Your argument reveals a pragmatic contradiction in strong AI functionalism (the view that human and AI cognition are essentially the same kind of thing).

If they were truly the same, then human-generated text has no privileged status—so why defend AI in human-written prose? Why not let AI defend itself?

But most AI defenders don’t actually believe in total equivalence. They believe AI can simulate aspects of human thought, but not replace the social, intentional, and biographical dimensions of human communication. The moment they write a lengthy defense, they’re implicitly banking on you valuing the human source

So your question exposes that:

  1. If they say “read my article” → they assume human authorship matters.

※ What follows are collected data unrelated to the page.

(* ===== verification/ClientClose.v ===== *)
(** * Shutting the client down ([pkg/client/client.go], [Close])

    Liveness of [Close] over the interleaved client of [Client]: wherever the
    refresh loop, other calls and other closers are, a pending [Close] is never
    stuck; the goroutines it waits for can finish, and then it returns. *)

From S2P Require Import Prelude Topology Client.
Local Open Scope Z_scope.

Section live.
Context {E : Type}.
Implicit Types (c : Client E) (p q : pc E) (ps : list (pc E)) (w : world E).

(** ** What never goes back *)

Definition advances c c' : Prop :=
  c_refreshInterval c' = c_refreshInterval c ∧
  (c_cancelled c = true → c_cancelled c' = true) ∧
  (c_refreshDone c = true → c_refreshDone c' = true) ∧
  (c_closed c = true → c_closed c' = true).

#[local] Instance advances_preorder : PreOrder advances.
Proof. split; [by intros c|]. intros c1 c2 c3 (? & ? & ? & ?) (? & ? & ? & ?). unfold advances. rewrite H3. tauto. Qed.

Lemma thread_step_advances w p w' p' : thread_step w p w' p' → advances (w_client w) (w_client w').
Proof.
  destruct 1 as [| | | |? ? ? ? ? ? Hst| |? ? ? ? ? ? ? ? Hf| |? ? ? ? ? ? ? Hi| | | | | | | | | |]; cbn; try done.
  - revert Hst. unfold storeConn. repeat case_match; by intros [= <- _ _].
  - revert Hf. unfold fetchTopology. repeat case_match; by intros [= <- _].
  - revert Hi. unfold refresh_install. destruct (c_closed c); intros Heq; injection Heq as <- _; done.
  - unfold advances. cbn. split_and!; try done. by intros ->.
Qed.

(** The loop runs only with a positive interval; a closer that waits has
    cancelled it, and a follower saw the flag. *)
Definition waits_ok c p : Prop :=
  match p with
  | XWait _ | XClosing _ _ => 0 < c_refreshInterval c → c_cancelled c = true
  | XFollow => c_closed c = true
  | _ => True
  end.
Definition close_ok (s : system E) : Prop :=
  (c_refreshDone (w_client s.1) = false → 0 < c_refreshInterval (w_client s.1)) ∧
  Forall (waits_ok (w_client s.1)) s.2.

Lemma waits_ok_advances c c' p : advances c c' → waits_ok c p → waits_ok c' p.
Proof. intros (Hi & Hc & _ & Hcl). destruct p; cbn; try done; rewrite ?Hi; auto. Qed.

Lemma thread_step_waits w p w' p' :
  thread_step w p w' p' → waits_ok (w_client w) p → waits_ok (w_client w') p'.
Proof.
  destruct 1; cbn; try done; repeat case_match; try done.
  intros _ Hi. apply orb_true_iff. right. lia.
Qed.

Lemma sys_step_close s s' : sys_step s s' → close_ok s → close_ok s'.
Proof.
  intros Hs [Hd HF]. destruct Hs as [w ps p Hp|w ps i p w' p' Hi Ht]; cbn [fst snd] in *.
  - split; [done|]. apply Forall_app. split; [done|]. by destruct p; repeat constructor.
  - pose proof (thread_step_advances _ _ _ _ Ht) as Hadv. split; cbn [fst snd].
    + destruct Hadv as (-> & _ & Hrd & _). intros H. apply Hd. destruct (c_refreshDone _); [|done]. by rewrite Hrd in H.
    + apply Forall_insert.
      * eapply Forall_impl; [exact HF|]. intros q. by apply waits_ok_advances.
      * eapply thread_step_waits; [done|]. rewrite Forall_lookup in HF. by eapply HF.
Qed.

Definition good (s : system E) : Prop := sys_ok s ∧ close_ok s.

Lemma good_steps s s' : good s → rtc sys_step s s' → good s'.
Proof.
  intros Hg Hr. induction Hr as [|s1 s2 s3 Hs Hr IH]; [done|]. apply IH. destruct Hg.
  split; [by eapply sys_step_ok|by eapply sys_step_close].
Qed.

(** ** Running one goroutine alone *)

Definition tstep (a b : world E * pc E) : Prop := thread_step a.1 a.2 b.1 b.2.

Lemma run_step w p w' p' b : thread_step w p w' p' → rtc tstep (w', p') b → rtc tstep (w, p) b.
Proof. intros Hs. by apply rtc_l. Qed.

Lemma run_once w p w' p' : thread_step w p w' p' → rtc tstep (w, p) (w', p').
Proof. intros Hs. by apply rtc_once. Qed.

Lemma drive a b ps i :
  rtc tstep a b → ps !! i = Some a.2 → rtc sys_step (a.1, ps) (b.1, <[i := b.2]> ps).
Proof.
  intros Hr. revert ps. induction Hr as [[w p]|[w p] [w' p'] b Hs Hr IH]; intros ps Hi; cbn [fst snd] in *.
  - by rewrite list_insert_id.
  - eapply rtc_l; [by eapply s_thread|].
    rewrite <-(list_insert_insert_eq ps i b.2 p'). apply IH. rewrite list_lookup_insert_eq; [done|].
    by eapply lookup_lt_Some.
Qed.

Lemma retire_run c n l rest :
  rtc tstep (MkWorld c n l, RRetire rest) (MkWorld (set_refreshMu false c) n (l ++ rest), RIdle).
Proof.
  revert l. induction rest as [|cn rest IH]; intros l.
  - rewrite app_nil_r. apply run_once, t_retired.
  - eapply run_step; [apply t_retire|]. cbn. rewrite (cons_middle cn l rest), app_assoc. apply IH.
Qed.

Lemma closing_run c n l conns fe :
  rtc tstep (MkWorld c n l, XClosing conns fe) (MkWorld (set_closeErr fe c) n (l ++ conns), XRet fe).
Proof.
  revert l. induction conns as [|cn conns IH]; intros l.
  - rewrite app_nil_r. apply run_once, t_close_end.
  - eapply run_step; [apply (t_close_conn c n l cn conns fe None)|]. cbn. rewrite (cons_middle cn l conns), app_assoc.
    destruct fe; apply IH.
Qed.

(** From anywhere in its loop, a refresh of a closed client comes back to the
    [select]; the fetch it may be in fails with the cancelled context. *)
Lemma loop_run `{!Inhabited E} c n l p :
  c_closed c = true → looper p = [()] →
  ∃ b l', rtc tstep (MkWorld c n l, p) (MkWorld (set_refreshMu b c) n l', RIdle).
Proof.
  intros Hc Hp.
  assert (Hinst : ∀ r, ∃ b l', rtc tstep (MkWorld c n l, RInstall r) (MkWorld (set_refreshMu b c) n l', RIdle)).
  { intros r. exists false, (l ++ []). eapply run_step; [|apply retire_run]. destruct r as [s|e].
    - eapply (t_install c n l s c (Err ErrClosed) []); [|done]. unfold refresh_install. by rewrite Hc.
    - apply t_install_failed. }
  destruct p as [| | | | | | |r|rest| | | | | | |]; try done.
  - exists (c_refreshMu c), l. by destruct c.
  - set (server := fun _ _ : nat => MkAttempt None (Err inhabitant) (Err inhabitant) : attempt E).
    destruct (fetchTopology c (fun _ => Some inhabitant) server) as [c' r] eqn:Hf.
    assert (c' = c) as ->.
    { revert Hf. unfold fetchTopology. destruct (c_endpoints c) as [|e es]; [by intros [= <- _]|]. by intros [= <- _]. }
    destruct (Hinst r) as (b & l' & Hr). exists b, l'. eapply run_step; [|exact Hr].
    eapply (t_fetch c n l _ server); [|exact Hf]. intros i. by split; intros ? ? [=].
  - exists false, (l ++ rest). apply retire_run.
Qed.

(** ** The closers *)

Lemma bind_singleton {A} (f : A → list ()) (l : list A) :
  l ≫= f = [()] → ∃ i x, l !! i = Some x ∧ f x = [()].
Proof.
  induction l as [|x l IH]; [done|]. rewrite bind_cons. destruct (f x) as [|[] k] eqn:Hx; cbn.
  - intros (i & y & Hi & Hy)%IH. by exists (S i), y.
  - intros [= Hk]. apply app_eq_nil in Hk as [-> _]. by exists O, x.
Qed.

Context `{!Inhabited E}.

(** The refresh loop can be brought to its end, and nobody else moves. *)
Lemma stop_loop w ps :
  good (w, ps) → c_closed (w_client w) = true →
  (0 < c_refreshInterval (w_client w) → c_cancelled (w_client w) = true) →
  ∃ w' ps', rtc sys_step (w, ps) (w', ps') ∧ c_refreshDone (w_client w') = true ∧
    ∀ i p, ps !! i = Some p → looper p = [] → ps' !! i = Some p.
Proof using Inhabited0.
  intros [Hok [Hd _]] Hc Hcan. destruct (c_refreshDone (w_client w)) eqn:Hrd; [by exists w, ps|].
  pose proof (sok_looper _ Hok) as Hl. cbn [fst snd] in *. rewrite Hrd in Hl. cbn in Hl.
  apply bind_singleton in Hl as (j & p & Hj & Hp). destruct w as [c n l]. cbn [w_client] in *.
  destruct (loop_run c n l p Hc Hp) as (b & l' & Hr).
  eexists _, _. split; [|split].
  - etrans; [exact (drive _ _ ps j Hr Hj)|]. cbn [fst snd].
    eapply rtc_once, (s_thread _ _ j); [apply list_lookup_insert_eq; by eapply lookup_lt_Some|].
    apply t_stop. cbn. auto.
  - done.
  - intros i q Hi Hq. rewrite list_insert_insert_eq, list_lookup_insert_ne; [done|].
    intros ->. simplify_eq. congruence.
Qed.

Definition follows_kept ps ps' i : Prop := ∀ j, j ≠ i → ps !! j = Some XFollow → ps' !! j = Some XFollow.

Lemma wait_returns w ps i conns :
  good (w, ps) → ps !! i = Some (XWait conns) →
  ∃ w' ps' e, rtc sys_step (w, ps) (w', ps') ∧ ps' !! i = Some (XRet e) ∧ follows_kept ps ps' i.
Proof using Inhabited0.
  intros Hg Hi. pose proof Hg as [Hok [_ Hwait]].
  assert (Hc : c_closed (w_client w) = true).
  { pose proof (sok_closer _ Hok) as Hcl. cbn [fst snd] in Hcl. destruct (c_closed (w_client w)); [done|].
    cbn in Hcl. exfalso. destruct (bind_insert closer ps i (XWait conns) (XWait conns) Hi) as (rest & Hp & _).
    rewrite Hcl in Hp. by apply Permutation_nil in Hp. }
  destruct (stop_loop w ps Hg Hc) as (w1 & ps1 & Hr1 & Hrd & Hkeep).
  { rewrite Forall_lookup in Hwait. exact (Hwait i _ Hi). }
  specialize (Hkeep i _ Hi eq_refl) as Hi1. destruct w1 as [c1 n1 l1]. cbn in Hrd.
  eexists _, _, None. split; [|split].
  - etrans; [exact Hr1|]. eapply rtc_l; [eapply (s_thread _ _ i); [exact Hi1|by apply t_wait]|].
    exact (drive _ _ (<[i := XClosing conns None]> ps1) i (closing_run c1 n1 l1 conns None)
             (list_lookup_insert_eq _ _ _ (lookup_lt_Some _ _ _ Hi1))).
  - cbn [snd]. rewrite list_insert_insert_eq. apply list_lookup_insert_eq. by eapply lookup_lt_Some.
  - intros j Hj Hf. cbn [snd]. rewrite list_insert_insert_eq, list_lookup_insert_ne by done. by apply Hkeep.
Qed.

Lemma closer_returns w ps i p :
  good (w, ps) → ps !! i = Some p → closer p = [()] →
  ∃ w' ps' e, rtc sys_step (w, ps) (w', ps') ∧ ps' !! i = Some (XRet e) ∧ follows_kept ps ps' i.
Proof using Inhabited0.
  intros Hg Hi Hp. destruct w as [c n l].
  destruct p as [| | | | | | | | | | | |conns|conns|conns fe|]; try done.
  - assert (Hs : sys_step (MkWorld c n l, ps) (MkWorld (set_cancelled c) n l, <[i := XWait conns]> ps))
      by (eapply s_thread; [exact Hi|apply t_cancel]).
    assert (Hlt : (i < length ps)%nat) by (by eapply lookup_lt_Some).
    destruct (wait_returns (MkWorld (set_cancelled c) n l) (<[i := XWait conns]> ps) i conns)
      as (w' & ps' & e & Hr & He & Hf).
    + eapply good_steps; [exact Hg|by apply rtc_once].
    + by apply list_lookup_insert_eq.
    + exists w', ps', e. split; [by eapply rtc_l|]. split; [done|].
      intros j Hj HF. apply Hf; [done|]. by rewrite list_lookup_insert_ne.
  - by eapply wait_returns.
  - eexists _, _, fe. split; [exact (drive _ _ ps i (closing_run c n l conns fe) Hi)|]. cbn [snd].
    split; [apply list_lookup_insert_eq; by eapply lookup_lt_Some|].
    intros j Hj HF. by rewrite list_lookup_insert_ne.
Qed.

Lemma follow_returns w ps i :
  good (w, ps) → ps !! i = Some XFollow →
  ∃ w' ps' e, rtc sys_step (w, ps) (w', ps') ∧ ps' !! i = Some (XRet e).
Proof using Inhabited0.
  intros Hg Hi.
  assert (Hlast : ∀ w ps, ps !! i = Some XFollow → c_closeDone (w_client w) = true →
    ∃ w' ps' e, rtc sys_step (w, ps) (w', ps') ∧ ps' !! i = Some (XRet e)).
  { intros [c n l] qs Hq Hd. eexists _, _, _. split.
    - eapply rtc_once, (s_thread _ _ i); [exact Hq|by apply t_follow].
    - apply list_lookup_insert_eq. by eapply lookup_lt_Some. }
  destruct (c_closeDone (w_client w)) eqn:Hd; [by apply (Hlast w)|].
  pose proof Hg as [Hok [_ Hwait]]. rewrite Forall_lookup in Hwait. pose proof (Hwait i _ Hi) as Hc. cbn in Hc.
  pose proof (sok_closer _ Hok) as Hcl. cbn [fst snd] in Hcl. rewrite Hc, Hd in Hcl. cbn in Hcl.
  apply bind_singleton in Hcl as (j & q & Hj & Hq).
  destruct (closer_returns w ps j q Hg Hj Hq) as (w1 & ps1 & e & Hr & He & Hf).
  assert (Hi1 : ps1 !! i = Some XFollow) by (apply Hf; [intros ->; by simplify_eq|done]).
  assert (Hg1 : good (w1, ps1)) by (by eapply good_steps). destruct Hg1 as [Hok1 _].
  pose proof (sok_pcs _ Hok1) as Hps. rewrite Forall_lookup in Hps. destruct (Hps j _ He) as [Hd1 _]. cbn in Hd1.
  destruct (Hlast w1 ps1 Hi1 Hd1) as (w2 & ps2 & e2 & Hr2 & He2). exists w2, ps2, e2. split; [by etrans|done].
Qed.

Definition in_close p : Prop :=
  match p with XBegin | XFollow | XCancel _ | XWait _ | XClosing _ _ => True | _ => False end.

Lemma close_returns w ps i p :
  good (w, ps) → ps !! i = Some p → in_close p →
  ∃ w' ps' e, rtc sys_step (w, ps) (w', ps') ∧ ps' !! i = Some (XRet e).
Proof using Inhabited0.
  intros Hg Hi Hp. assert (Hlt : (i < length ps)%nat) by (by eapply lookup_lt_Some).
  destruct p; try done.
  2: by eapply follow_returns.
  2-4: by edestruct closer_returns as (w' & ps' & e & ? & ? & _); [exact Hg|exact Hi|done|]; eauto.
  destruct w as [c n l]. destruct (c_closed c) eqn:Hc.
  - assert (Hs : sys_step (MkWorld c n l, ps) (MkWorld c n l, <[i := XFollow]> ps))
      by (eapply s_thread; [exact Hi|by apply t_close_again]).
    destruct (follow_returns (MkWorld c n l) (<[i := XFollow]> ps) i) as (w' & ps' & e & Hr & He).
    + eapply good_steps; [exact Hg|by apply rtc_once].
    + by apply list_lookup_insert_eq.
    + exists w', ps', e. split; [by eapply rtc_l|done].
  - assert (Hs : sys_step (MkWorld c n l, ps) (MkWorld (set_closed c) n l,
      <[i := XCancel ((map_to_list (c_nodeConns c)).*2 ++ (me_conn <$> c_endpoints c))]> ps))
      by (eapply s_thread; [exact Hi|by apply t_close]).
    edestruct (closer_returns (MkWorld (set_closed c) n l)) as (w' & ps' & e & Hr & He & _).
    + eapply good_steps; [exact Hg|by apply rtc_once].
    + by apply list_lookup_insert_eq.
    + done.
    + exists w', ps', e. split; [by eapply rtc_l|done].
Qed.
End live.

Lemma started_close {E} (c : Client E) n : (c_refreshDone c = false → 0 < c_refreshInterval c) → close_ok (started c n).
Proof. intros H. split; [done|]. unfold started. cbn. by destruct (_ <? _); repeat constructor. Qed.

Lemma New_refreshDone {E D} (defaultDial : list D) (NewClient : list D → string → option E) addr opts ctx server c n closed :
  New defaultDial NewClient addr opts ctx server = (Ok c, n, closed) →
  c_refreshDone c = false → 0 < c_refreshInterval c.
Proof.
  unfold New. destruct (splitEndpoints addr); [|done]. destruct (foldM _ _ _); [|done].
  destruct (dial_endpoints _ _ _ _) as [eps [[]|]]; [done|]. destruct (fetchTopology _ _ _) as [c1 r1].
  destruct (match r1 with Err e => (c1, Err e) | Ok next => refresh_install c1 next end) as [c2 [x|]]; [|done].
  intros [= <- _ _].
  destruct (0 <? c_refreshInterval _) eqn:Hi; [intros _; lia|done].
Qed.

(** C16: [Close] cannot be blocked.  At every reachable state of the client, under
    any interleaving and however many goroutines are in [Close], each pending call
    can return: the refresh loop it cancelled can reach its end from wherever it
    is, the connections can be closed, and the later callers can follow the first. *)
Theorem Close_returns {E D} `{!Inhabited E} (defaultDial : list D) (NewClient : list D → string → option E)
    addr opts ctx server c n closed w ps i p
  (Hwire : ∀ i, wire_server (server i))
  (Hnew : New defaultDial NewClient addr opts ctx server = (Ok c, n, closed))
  (Hreach : rtc sys_step (started c n) (w, ps))
  (Hi : ps !! i = Some p) (Hp : in_close p) :
  ∃ w' ps' e, rtc sys_step (w, ps) (w', ps') ∧ ps' !! i = Some (XRet e).
Proof.
  eapply close_returns; [|exact Hi|exact Hp]. eapply good_steps; [|exact Hreach]. split.
  - eapply New_reachable; [exact Hwire|exact Hnew|reflexivity].
  - eapply started_close, New_refreshDone, Hnew.
Qed.

Lemma Close_returns_witness :
  ∃ w' ps' e, rtc sys_step (MkWorld Demo.client 1 [], [XBegin]) (w', ps') ∧ ps' !! 0%nat = Some (XRet e).
Proof.
  apply (Close_returns [] (fun _ _ => None) _ _ _ _ Demo.client _ _ _ _ 0 XBegin Demo.wire Demo.new_eq);
    [|reflexivity|exact I].
  rewrite Demo.started_eq. eapply rtc_l; [by apply (s_call _ _ XBegin)|]. apply rtc_refl.
Defined.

  2. If they say “just ask the AI” → they admit their own article is redundant.

They can’t logically do both without contradiction.


Bottom line for you.

You’re right to be suspicious. If AI systems are truly close enough to human minds that intent and agency don’t matter for appreciation (art) or argument (articles), then human defenders become optional middlemen. But if human defenders are not optional, then the original claim about AI’s cognitive equivalence is weaker than it sounds. Your question pulls the thread, and the sweater unravels a bit.

[–] yogthos@lemmygrad.ml 3 points 4 hours ago

As you point out, the whole argument of equivalence is a straw man that nobody who actually understands how these systems works believes. So, human authorship obviously does matter. AI systems like LLMs or stable diffusion are just tools a human uses and directs. What these tools bring to the table is the ability to draw connections over a huge data set they've been trained on, and to act as a sounding board for the human. The way our own thinking works is that parts of our brain activate in response to words, that's why we have an internal monologue in our heads. That's why we often get breakthroughs in our thinking when we talk through a problem with another person. Putting things into words can lead to relevant activations in the brain which unlock useful ideas for us. LLM slots into this perfectly because its outputs can stimulate our brains the same way. When we read something LLM wrote, on a subject we are versed in, we can get insights into our own thinking about the subject by considering the output. Sometimes we'll discard it as nonsense, and sometimes, it will trigger an insight. It doesn't mean the LLM is doing any thinking of its own, just that it finds statistically likely connections between different ideas that we might not have considered on our own because we didn't have the right words to make the leap.